In reality, a mere fraction of those nuclear arsenals would ever be deployed. After the first few hundred ICBMs had landed on foreign soil, there would be precious few people left alive who could even launch the remainder, and even fewer of whom would want to.

In 1991, the Cold War ended; on both sides of the border, no one had ever truly wanted to use the weapons they had created. The understood devastation of nuclear holocaust, the indiscriminate killing of millions of innocent people and the no-win situation that would arise from its aftermath ultimately spelled the end of the stand-off between East and West.

Nonetheless, in the post-Cold War era nuclear disarmament was both slow and unenthusiastic. The Russians, reeling from their own economic implosion, were unable to maintain their existing weapons, let alone decommission them. For its part, the West was particularly loath to take a large proportion of its nuclear arsenal off hair-trigger alert. Despite numerous attempts to pass resolutions through the United Nations, the United States of America, France and the United Kingdom persistently voted against the action.

This meant that several decades after the end of the Cold War, the old West maintained an arsenal of hundreds of nuclear weapons pointed at targets in the East that could effectively be launched in less than five minutes.

Then, on 28th July 2015, the Islamic Republic of Iran announced to the world that it had officially joined the elite club of nations in possession of nuclear weapons.

The announcement came not via the state media, nor from the network of foreign intelligence agents and informants who risked their lives on a daily basis to provide up-to-date reports on the country’s machinations, although the very existence of such networks did mean that few were surprised when the announcement finally came.

Instead, it came from the vaporisation of fifty square miles of desert and arid shrub-land in the South Khorasan region of the country, less than a hundred miles from Afghanistan. It was confirmed by satellite imagery, but such technology was not needed for the majority Kurdish population along the Afghan border, who saw the mushroom cloud hit the Earth’s stratosphere around about the same time the ground started to shake.

The show of strength caused international relations in the already volatile region to heat up considerably; particularly damaging was the face-off that ensued between Iran and its pro-West neighbours Pakistan and Afghanistan, with many skirmishes along Iran’s heavily fortified border causing tensions to rise dramatically within the UN.

India was critical of the militant stance taken by Pakistan in particular, and terrorist activity in the two countries increased. The governments blamed each other, but nonetheless decided to increase investment in their own already substantial nuclear deterrents.

While Pyongyang sent congratulations to Tehran, Moscow urged prudence on behalf of the world’s largest nuclear power. Israel was up in arms, stepping up air patrols and angering Iraq and Iran for infringing airspace with spy drones.

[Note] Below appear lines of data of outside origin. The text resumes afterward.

Lemma known_step s l s' : step s l s' → no_sibling s l → known s ⊆ known s'.
Proof.
  intros [ns ps pr i Hi|ns ps pr i m source sm sm' msgs ns' Hi Hm
         |ns ps pr i order p Hi Hit|ns ps pr order b d Hit Ht] Hns; unfold known; simpl in *.
  - done.
  - apply message_effect in Hm as (_ & Ht & _).
    assert (overwritten sm m ns.(download) = ∅) as Ho.
    { destruct sm, m; simpl in *; try done. by rewrite Hns. }
    rewrite Ho in Ht. clear -Ht. set_solver.
  - destruct (release_in_flight_spec order p ns.(download) Hit) as [_ Ht]. clear -Ht. set_solver.
  - apply take_connectable_Some in Ht as (p & Hb & -> & _); [|done].
    apply tracked_remove in Hb. clear -Hb. set_solver.
Qed.

(** ** Properties *)

(** In every run, whatever the peers send, each block in flight is owed by a
    live connection, so that it is delivered or requeued when that connection
    ends, and a peer that awaits blocks always awaits at least one. *)
Theorem nothing_stranded s ls s' :
  initial s → run anything s ls s' → accounted s'.
Proof.
  intros Hi Hr. eapply (run_invariant accounted anything); [|done|by apply accounted_initial].
  intros ? ? ? ? _. by eapply accounted_step.
Qed.

(** In every run whose peers deliver only what they were asked for, or what
    nobody waits for, no block is asked of two peers at once: the inventories
    of different peers are disjoint and all in flight. *)
Theorem requests_exclusive s ls s' :
  initial s → run solicited s ls s' → exclusive s'.
Proof.
  intros [Hp Hd] Hr. eapply (run_invariant exclusive solicited); [|done|].
  - intros. by eapply exclusive_step.
  - split; rewrite Hp; by intros.
Qed.

(** In every run in which no two children of one block are held at the same
    time, no block is forgotten: what was queued, in flight or held stays so
    until it is handed to the kernel, and once nothing is outstanding and the
    buffer is empty it has been. *)
Theorem no_block_lost s ls s' h :
  run no_sibling s ls s' → h ∈ tracked s.(sys_node).(download) →
  (h ∈ tracked s'.(sys_node).(download) ∨ h ∈ kblock_hash <$> s'.(processed)) ∧
  (idle s'.(sys_node).(download) → s'.(sys_node).(download).(buffer) = ∅ →
     h ∈ kblock_hash <$> s'.(processed)).
Proof.
  intros Hr Hh.
  assert (h ∈ known s') as Hk.
  { eapply (run_invariant (λ s, h ∈ known s) no_sibling); [|done|].
    - intros s1 l s2 Hst Hl. by apply (known_step _ _ _ Hst Hl).
    - unfold known. clear -Hh. set_solver. }
  unfold known in Hk. rewrite elem_of_union, elem_of_list_to_set in Hk.
  split; [done|]. intros [Hq Hf] Hb. destruct Hk as [Hk|Hk]; [|done].
  exfalso. unfold tracked, outstanding in Hk. rewrite Hq, Hf in Hk.
  apply elem_of_union in Hk as [Hk|(p & b & Hbb & _)%elem_of_buffered_hashes]; [clear -Hk; set_solver|].
  by rewrite Hb, lookup_empty in Hbb.
Qed.
End System.

(** ** A concrete run

    Peer 0 connects, ends the header sync and is asked for the six blocks of
    the missing branch; it delivers the second one, peer 1 connects, peer 0
    leaves and gives the other five back; peer 1 ends its header sync and is
    asked for them, and delivers the first: the block thread takes it. *)

Module Witness.
Import Messages.Demo Kernel.Demo Peer.Witness.

Definition start : system Chainman KBlock := mk_system ns0 ∅ [].
Definition script : list label :=
  [LConnect 0; LMessage 0 (Headers []) src; LMessage 0 (BlockMsg (109, 107)) src;
   LConnect 1; LDisconnect 0 [113; 107; 117; 111; 115];
   LMessage 1 (Headers []) src; LMessage 1 (BlockMsg (107, 104)) src; LBlock [104; 107]].

Lemma start_initial : initial start.
Proof. done. Qed.

(** The steps as a function, to evaluate a script. *)
Definition exec (l : label) (s : system Chainman KBlock) : option (system Chainman KBlock) :=
  match l with
  | LConnect i =>
      match s.(peers) !! i with
      | None => Some (mk_system s.(sys_node) (<[i := AwaitingHeaders]> s.(peers)) s.(processed))
      | Some _ => None
      end
  | LMessage i m source =>
      sm ← s.(peers) !! i;
      match process_message quiet sm m source s.(sys_node) with
      | Ok (sm', _, ns') => Some (mk_system ns' (<[i := sm']> s.(peers)) s.(processed))
      | _ => None
      end
  | LDisconnect i order =>
      sm ← s.(peers) !! i;
      if decide (NoDup order ∧ list_to_set order = inventory_of sm) then
        Some (mk_system
          (with_download s.(sys_node) (release_in_flight order (mk_peer src sm 0) s.(sys_node).(download)))
          (delete i s.(peers)) s.(processed))
      else None
  | LBlock order =>
      if decide (NoDup order ∧ list_to_set order = dom s.(sys_node).(download).(buffer)) then
        match take_connectable order (is_on_active_chain s.(sys_node).(chainman)) s.(sys_node).(download) with
        | (Some b, d) =>
            Some (mk_system
              (mk_node s.(sys_node).(addr_tx) (process_block s.(sys_node).(chainman) b) d)
              s.(peers) (b :: s.(processed)))
        | _ => None
        end
      else None
  end.
(** The block a section replaces in the buffer. *)
Definition replaced_by (ph : phase) (d : DownloadState KBlock) : gset BlockHash :=
  match ph with
  | BufferBlock _ b =>
      match d.(buffer) !! prev_blockhash (block_header b) with
      | Some old => {[kblock_hash old]}
      | None => ∅
      end
  | _ => ∅
  end.

Definition section_effect (ph : phase) (d : DownloadState KBlock) (ph' : phase)
    (d' : DownloadState KBlock) (claimed : gset BlockHash) : Prop :=
  let F := released_by ph in
  d'.(in_flight) = (d.(in_flight) ∖ F) ∪ claimed ∧
  claimed ## d.(in_flight) ∖ F ∧
  owed ph' = (owed ph ∖ F) ∪ claimed ∧
  tracked d ∪ carried ph ⊆ tracked d' ∪ carried ph' ∪ replaced_by ph d.

Lemma owed_dispatch sm m source ns :
  owed (dispatch sm m source ns).1 = inventory_of sm ∧
  carried (dispatch sm m source ns).1 = ∅ ∧
  (dispatch sm m source ns).2.(download) = ns.(download).
Proof. destruct m, sm; simpl; try done. by destruct (negb _). Qed.

Lemma owed_after_block inv : owed (after_block inv) = inv ∧ carried (after_block inv) = ∅.
Proof. unfold after_block. by case_decide. Qed.

(** A section that leaves the download state and what is owed alone. *)
Lemma effect_none ph d ph' :
  owed ph = ∅ → carried ph = ∅ → released_by ph = ∅ → owed ph' = ∅ → section_effect ph d ph' d ∅.
Proof.
  intros Ho Hc Hr Ho'. unfold section_effect. rewrite Ho, Hc, Hr, Ho'. clear.
  split_and!; set_solver.
Qed.

(** A section that claims blocks for a peer that owes nothing. *)
Lemma effect_claims ph (d : DownloadState KBlock) ph' (d' : DownloadState KBlock) claimed :
  owed ph = ∅ → carried ph = ∅ → released_by ph = ∅ → owed ph' = claimed →
  d'.(in_flight) = d.(in_flight) ∪ claimed → claimed ## d.(in_flight) →
  tracked d ⊆ tracked d' → section_effect ph d ph' d' claimed.
Proof.
  intros Ho Hc Hr Ho' Hf Hd Ht. unfold section_effect. rewrite Ho, Hc, Hr, Ho', Hf.
  clear -Hd Ht. split_and!; set_solver.
Qed.
Lemma capped_sum_nonneg ns : Forall (λ '(n, _), 0 ≤ n) ns → 0 ≤ capped_sum ns.
Proof.
  induction 1 as [|[n now] ns Hn _ IH]; [cbn; lia|].
  change (capped_sum ((n, now) :: ns)) with (Z.min n (u_max 32) + capped_sum ns).
  assert (0 ≤ u_max 32) by (by vm_compute). lia.
Qed.

Lemma count_add n now r :
  0 ≤ n → count_of r + Z.min n (u_max 32) < 2 ^ 53 →
  count_of (add_messages n now r) = count_of r + Z.min n (u_max 32).
Proof.
  intros Hn Hb. unfold add_messages. case_decide as Hz.
  - subst n. rewrite Z.min_l by (by vm_compute). lia.
  - destruct r; simpl in *; [lia|]. by apply f64_round_exact.
Qed.

Lemma count_all_exact ns r :
  Forall (λ '(n, _), 0 ≤ n) ns → 0 ≤ count_of r → count_of r + capped_sum ns < 2 ^ 53 →
  count_of (count_all ns r) = count_of r + capped_sum ns.
Proof.
  revert r. induction ns as [|[n now] ns IH]; intros r Hall Hr Hb; [cbn; lia|].
  apply Forall_cons in Hall as [Hn Hall]. pose proof (capped_sum_nonneg ns Hall).
  change (capped_sum ((n, now) :: ns)) with (Z.min n (u_max 32) + capped_sum ns) in *.
  change (count_all ((n, now) :: ns) r) with (count_all ns (add_messages n now r)).
  assert (0 ≤ u_max 32) by (by vm_compute).
  rewrite IH; rewrite ?count_add by lia; (done || lia).
Qed.
End Counts.

(** ** A connection at work *)

Section Life.
Context `{WireLaws}.

(** Every kind of timed message has its counter. *)
Definition timed_ok (t : TimedMessages) : Prop := ∀ k, is_Some (t.(tracked) !! k).

Lemma timed_new_ok now : timed_ok (timed_new now).
Proof. intros []; by eexists. Qed.

Lemma add_many_ok k n now t : timed_ok t → ∃ t', add_many k n now t = Ok t' ∧ timed_ok t'.
Proof.
  intros Ht. unfold add_many. destruct (Ht k) as [v ->]. simpl_outcome. eexists. split; [done|].
  intros k'. simpl. destruct (decide (k = k')) as [->|Hne].
  - rewrite lookup_insert_eq. eauto.
  - by rewrite lookup_insert_ne.
Qed.

Lemma add_single_ok k now t : timed_ok t → ∃ t', add_single k now t = Ok t' ∧ timed_ok t'.
Proof. apply (add_many_ok k 1). Qed.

The announcement meant it was now theoretically possible, although practically less so, to travel by land from the Mediterranean to the Bay of Bengal or even the East China Sea without once having to set foot in a country that did not possess or have access to nuclear weapons.

The United States of America quietly slowed down existing disarmament programs, continuing to decommission warheads and delivery systems (that would in any case have belonged in museums) while installing ever more effective systems to support the warheads that would remain active.

At the same time, the President issued a stark warning to Tehran: “Nuclear Proliferation will not be tolerated,” he said with his hands firmly rooted to the podium at a press conference. “In cooperation with our international partners, the United States of America will strive to uphold the values that saw the end of the Cold War; the end of the nuclear arms race.”

In Tehran, they could read between the lines: Welcome to the club.

In 2045, nuclear weapons were still a deterrent; one that earned the owner greater respect, and made it far less likely you would ever be attacked. Everyone understood the destructive power of the technology and where it could lead the world.